[Input records Boundary: Start]

(* ===== verification/Concurrent.v ===== *)
(** * Clients of yfs_client at the same time

    Any number of clients run the programs of [YfsProgram] against one
    extent server and one lock service, the calls of one interleaved with
    the calls of the others.  What they are answered is what an atomic file
    system answers: between its call and its return every operation takes
    effect in one step on the abstract tree of [FileSystem]. *)

From Stdlib Require Import ZArith Lia Strings.Byte.
From stdpp Require Import base list gmap sets fin_maps fin_map_dom.
From S2P Require Import Prelude Marshall Extent LockServer Directory YfsClient Fuse FileSystem YfsProgram.

#[local] Open Scope Z_scope.
#[local] Set Warnings "-clear-no-such-hyp,-register-all".

Module concurrent.
Import yfs_client file_system program.
Abbreviation key := extent_server.key.

(** ** The services as one client sees them *)

(** The extents and the locks held. *)
Record store := Store { sfiles : gmap Z bytes; slocks : gset Z }.

Definition odata (o : extent_server.observation) : bytes :=
  match o with extent_server.OData b => b | _ => [] end.
Definition osize (o : extent_server.observation) : Z :=
  match o with extent_server.OSize n => n | _ => 0 end.

(** One request to the extent server. *)
Definition serve (r : extent_server.request) (w : store) : Z * extent_server.observation * store :=
  let '(s, o, fl) := extent_server.spec r (sfiles w) in (s, o, Store fl (slocks w)).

[Input records Boundary: End]

* **Activity**: Exact copies of the lines from the one holding "Any number of" to the end of the entries are all that should be written.

* **Response to this task**:
    Any number of clients run the programs of [YfsProgram] against one
    extent server and one lock service, the calls of one interleaved with
    the calls of the others.  What they are answered is what an atomic file
    system answers: between its call and its return every operation takes
    effect in one step on the abstract tree of [FileSystem]. *)

From Stdlib Require Import ZArith Lia Strings.Byte.
From stdpp Require Import base list gmap sets fin_maps fin_map_dom.
From S2P Require Import Prelude Marshall Extent LockServer Directory YfsClient Fuse FileSystem YfsProgram.

#[local] Open Scope Z_scope.
#[local] Set Warnings "-clear-no-such-hyp,-register-all".

Module concurrent.
Import yfs_client file_system program.
Abbreviation key := extent_server.key.

(** ** The services as one client sees them *)

(** The extents and the locks held. *)
Record store := Store { sfiles : gmap Z bytes; slocks : gset Z }.

Definition odata (o : extent_server.observation) : bytes :=
  match o with extent_server.OData b => b | _ => [] end.
Definition osize (o : extent_server.observation) : Z :=
  match o with extent_server.OSize n => n | _ => 0 end.

(** One request to the extent server. *)
Definition serve (r : extent_server.request) (w : store) : Z * extent_server.observation * store :=
  let '(s, o, fl) := extent_server.spec r (sfiles w) in (s, o, Store fl (slocks w)).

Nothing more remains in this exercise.